I think even my final section 10 plausible pathway is rife with massively unlikely developments, but as you say, "forever" is a long time. My position, to a zeroth-order approximation, is that any AI that's capable of full SIILTBness (via being situated and embodied in a world-like experience training stream) would automatically also have properties that render the so-called "alignment problem" within the realm of normal engineering risk management, and not special. It would be closer to "aligning" with sharks or Sars-cov-2 at best. I don't think the prospect of significantly higher computational power makes a difference, because the difficulties all lie in navigating what I call worldlike experiences. The hyperanthropomorphism crowd seems to think that computational power by itself is a meta knob that can scale agency (across all SIILTB dimensions) arbitrarily relative to humans, ie construct beings that are as far beyond us as we are beyond viruses (not that we're doing great against viruses). I think this is fundamentally wrong, and over-indexing on the power of computation to navigate the worldlike situated experiences. Computation is a powerful force, but reality is more powerful. Agency relative to the difficulty of reality is NOT a linear function of computational capability. Having 100x more computation than humans does NOT make an agent 100x more generally agent-y in the world. In fact, I think there is a saturation function and we're already close to it, which is partly why perhaps biology hasn't bothered trying to evolve smarter beings than us. The key weakness in the fear scenario is revealed by the insistence on "instant self-replication" -- reality isn't exactly as friendly to that kind of runaway explosion as this crowd seems to think. This is my big problem with this whole approach. Scare phrases like "instant self-replication" do way too much work, and people pretend 2001-style supercomputing monoliths can go geometrically across the matter of the universe the way bacteria do in a petri dish. Yeah, no. I'll need more than that kind of hand-waving "warp drive" speculation.
That would be C. You seem to be largely failing to recognize the power even speed, single-mindedness and ability to coordinate with perfect replicas gives you for free, without going into added ability to plan and do long term thinking. You are underestimating the latter too, but this is a simpler thing to explain. The reason you or I cannot take over the U.S. government isn't really because we aren't "smart" enough, it's because we couldn't coordinate with other people to make it happen without getting arrested. An AI does not face our usual coordination problems because it can just fork().
The above scenario doesn't require smarter than human intelligence and only relies on an AI's ability to do things hackers do right now faster. If you could copy my brain, put me on a laptop, give me access to a company's AWS account I could accomplish this kind of destruction just by replicating myself.
I wrote this mostly as an exercise to explain to other LWers the kinds of catastrophic actions you could take even if you weren't capable of developing new technology like nanosystems, which *would* be something it could do. So you should treat "encrypting the hard disk of most computers" (which for the record would be the worst thing to happen in your lifetime) as a strong *lower* bound on the worst types of things that could happen if you just let an unaligned superintelligence out of the box tomorrow.

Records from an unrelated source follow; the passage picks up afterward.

(** A stream that is put in its place. *)
Lemma ok_put_stream r key w :
  rd_ok r -> worker_ok (turns_bytes (rd_turns r) + 0) r key w -> rd_ok (rd_with_streams r (<[key := w]> (rd_streams r))).
Proof.
  intros [Hm Hs Hg Ht Hb] Hw. constructor; [done| |done|done|done].
  intros k v. cbn. intros [[<- <-]|[Hne Ek]]%lookup_insert_Some; (apply (worker_ok_same _ r); [done|done|]); [done|by apply Hs].
Qed.

Lemma conn_put_stream r src dst w s t w1 :
  conn r src dst w s t -> sw_dst w1 = sw_dst w -> sw_open w1 ->
  rm_put_stream (src, dst) w1 r = Done (rd_with_streams r (<[(src, dst) := w1]> (rd_streams r)), Ok tt)
  /\ conn (rd_with_streams r (<[(src, dst) := w1]> (rd_streams r))) src dst w1 s t.
Proof.
  intros Hc Hd Ho. split; [done|]. destruct (conn_worker _ _ _ _ _ _ Hc) as [Hd' _].
  pose proof (conn_halves _ _ _ _ _ _ Hc) as Hh. destruct Hc as [H1 H2 H3 H4].
  constructor; [cbn; apply lookup_insert_eq|done|done|]. apply ok_put_stream; [done|].
  split; [cbn; congruence|]. split; [done|]. by exists s, t.
Qed.

Lemma conn_rx_state r src dst w s t : conn r src dst w s t -> rm_rx_state (src, dst) r = Done (r, Ok s).
Proof. intros [_ H _ _]. by apply rm_rx_state_Done. Qed.

(** ** Turns of the tasks *)

(** What turns of the tasks leave of a connection. *)
Record turned (r r' : Redirector) (w w' : StreamWorker) (t t' : TcpTxState) : Prop := {
  tn_stream : sw_view w' = sw_view w;
  tn_view : tx_view_of t' = tx_view_of t;
  tn_pending : tx_pending t `prefix_of` tx_pending t';
  tn_quiet : quiet r r';
  tn_idle : rd_turns r = [] -> r' = r /\ w' = w /\ t' = t
}.

Lemma tn_sent r r' w w' t t' : turned r r' w w' t t' -> fw_sent (rd_tx r) `prefix_of` fw_sent (rd_tx r').
Proof. intros [_ _ _ [[n Hc] _ _ _ _ _ _] _]. apply Hc. Qed.

Lemma conn_turn r src dst w s t :
  conn r src dst w s t ->
  exists r' w' t', rm_turn r = Done (r', Ok tt) /\ conn r' src dst w' s t' /\ turned r r' w w' t t'.
Proof.
  intros Hc. destruct (rd_turns r) as [|evs turns] eqn:Et.
  { exists r, w, t. split; [by apply turn_idle|]. split; [done|]. constructor; [done|done|done|apply quiet_refl|done]. }
  destruct Hc as [H1 H2 H3 H4]. destruct (turn_quiet r H4) as (r' & E & Hok & Q & _).
  pose proof Q as [[n Q1] Q2 Q3 _ _ _ _].
  assert (Ev : exists w1, rd_streams r' !! (src, dst) = Some w1 /\ sw_view w1 = sw_view w).
  { pose proof (f_equal (lookup (src, dst)) Q2) as Ek. rewrite !lookup_fmap, H1 in Ek.
    destruct (rd_streams r' !! (src, dst)) as [w1|]; [|done]. exists w1. split; [done|]. by apply (inj Some) in Ek. }
  destruct Ev as (w' & Ew & Hv). destruct (calm_live _ _ _ dst src t Q1 H3) as (t' & more & Hl & Hvt & Hp & _).
  exists r', w', t'. split; [done|]. split; [constructor; [done|by rewrite Q3|done|done]|].
  constructor; [done|done|by rewrite Hp; eexists|done|by rewrite Et].
Qed.

(** Turns, then a critical section. *)
Lemma conn_with_tx {A} (m : FM A) r src dst w s t :
  conn r src dst w s t ->
  exists r' w' t', with_tx m r = on_tx m r' /\ conn r' src dst w' s t' /\ turned r r' w w' t t'.
Proof.
  intros Hc. destruct (conn_turn _ _ _ _ _ _ Hc) as (r' & w' & t' & E & H). exists r', w', t'.
  split; [by apply with_tx_turn|done].
Qed.

(** ** Critical sections *)

Lemma on_tx_bind {A B} (m : FM A) (k : A -> FM B) r : on_tx (mbind k m) r = mbind (fun a => on_tx (k a)) (on_tx m) r.
Proof.
  unfold on_tx, mbind, FM_bind, RM_bind. destruct (m (rd_tx r)) as [[f [a|e]]| |]; try done.
Qed.

Lemma conn_update r src dst w s t g t1 :
  conn r src dst w s t -> g t = Done t1 -> tx_ready t1 ->
  q_capacity (tx_cache t1) = q_capacity (tx_cache t) -> len (tx_pending t1) <= len (tx_pending t) ->
  exists f', on_tx (tx_state_update (src, dst) g) r = Done (rd_with_tx r f', Ok tt)
    /\ conn (rd_with_tx r f') src dst w s t1 /\ fw_sent f' = fw_sent (rd_tx r).
Proof.
  intros Hc Hg Ht Ecap Hp. pose proof (cn_live _ _ _ _ _ _ Hc) as Hl. eexists. split.
  { apply on_tx_Done. eapply tx_state_update_Done; [by destruct Hl|done]. }
  split; [|done]. eapply conn_replace; [done|by eapply live_update|done|done|by destruct Hc as [_ _ _ []]|].
  intros d c u. by eapply live_other.
Qed.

I think everything specific you're mentioning is well within the scope of the history of normal engineering risk management and requires no special handling or esoteric "alignment" theology or speculations about "AGIs". A natural extension of learning to deal with things like nuclear reactor meltdowns or toxic chemical leaks. Conversely, the fact that you and the LW crowd generally reduce my kind of position to a throwaway 1-liner tells me you're too trapped in your own mental models to entertain any other perspective on AI seriously. You guys think I don't get it, I think you don't get it. Which is fine. Really. Let a hundred philosophies of AI flourish.

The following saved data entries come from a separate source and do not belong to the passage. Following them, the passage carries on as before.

Lemma live_new f dst src t :
  tx_ready t -> mtus_ok f ->
  live (set_state f dst src t) dst src t
  /\ forall d c u, (src, dst) <> (c, d) -> live f d c u -> live (set_state f dst src t) d c u.
Proof.
  intros [W1 W2 W3 W4] [Hl Hm]. split.
  - constructor; [cbn; apply lookup_insert_eq|constructor; [done|done|apply Hm]|done|done|cbn; lia].
  - intros d c u Hne [U1 [U2 U3 U4] U5 U6 U7].
    constructor; [cbn; by rewrite lookup_insert_ne|by constructor|done..].
Qed.

(** What the program reads from a SYN. *)
Record syn_ok (env : Env) (tcp : Tcp) (wscale mss : option Z) (sack_perm : bool) : Prop := {
  sy_sequence : is_u32 (tcp_sequence tcp);
  sy_window : is_u16 (tcp_window tcp);
  sy_isn : is_u32 (env_isn env);
  sy_wscale : tcp_wscale tcp = Done wscale;
  sy_wscale_range : forall w, wscale = Some w -> 0 <= w <= MAX_RECV_WSCALE;
  sy_mss : tcp_mss tcp = Done mss;
  sy_mss_range : forall m, mss = Some m -> 1 <= m;
  sy_sack_perm : tcp_is_sack_perm tcp = Done sack_perm
}.

(** The state for the direction to the source that a SYN asks for. *)
Lemma syn_tx_new env tcp wscale mss sack_perm src dst :
  syn_ok env tcp wscale mss sack_perm ->
  exists t, tx_new src dst (env_isn env) (seq_succ (tcp_sequence tcp)) (tcp_window tcp)
      ((fun w => Z.min w MAX_RECV_WSCALE) <$> wscale) sack_perm wscale = Done t
    /\ tx_ready t /\ tx_pending t = [] /\ tx_acknowledgement t = seq_succ (tcp_sequence tcp)
    /\ q_capacity (tx_cache t) = RECV_WINDOW * 2 ^ unwrap_or wscale 0.
Proof.
  intros [H1 H2 H3 _ H5 _ _ _]. unfold MAX_RECV_WSCALE in *.
  assert (Hs : 0 <= unwrap_or wscale 0 <= 8) by (destruct wscale; [by apply H5|cbn; lia]).
  assert (Ew : unwrap_or ((fun w => Z.min w 8) <$> wscale) 0 = unwrap_or wscale 0).
  { destruct wscale as [w|]; [|done]. cbn. specialize (H5 w eq_refl). lia. }
  destruct (tx_new_ok src dst (env_isn env) (seq_succ (tcp_sequence tcp)) (tcp_window tcp)
    ((fun w => Z.min w 8) <$> wscale) sack_perm wscale) as (t & E & Hw & Hp & Ewin & Ecap & Ewsc & Esk & Eack & _);
    [done|by apply seq_succ_u32|done|lia|lia|].
  exists t. split; [done|]. split; [|done]. constructor; [done| | |by rewrite Esk].
  - rewrite Ewin, Ecap, Ew. pose proof (pow2_wscale (unwrap_or wscale 0) ltac:(lia)). unfold RECV_WINDOW.
    split; [apply Z.mul_nonneg_nonneg|apply Z.mul_le_mono_nonneg_r]; ilia.
  - rewrite Ewsc. intros w Ew'. destruct wscale as [w0|]; [|done]. apply (inj Some) in Ew' as <-.
    specialize (H5 w0 eq_refl). cbn. ilia.
Qed.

I think debate across this philosophical divide is largely futile. The chasm is just too wide. But I also think the divide is not particularly important to bridge. You guys do you, other schools of AI will do the same. Let the verdict of history be the judge.
My point with this essay is not to engage in a debate across the divide (which would be about as meaningful as a creationist/evolutionist debate) but to establish a boundary condition for my own scope of interest.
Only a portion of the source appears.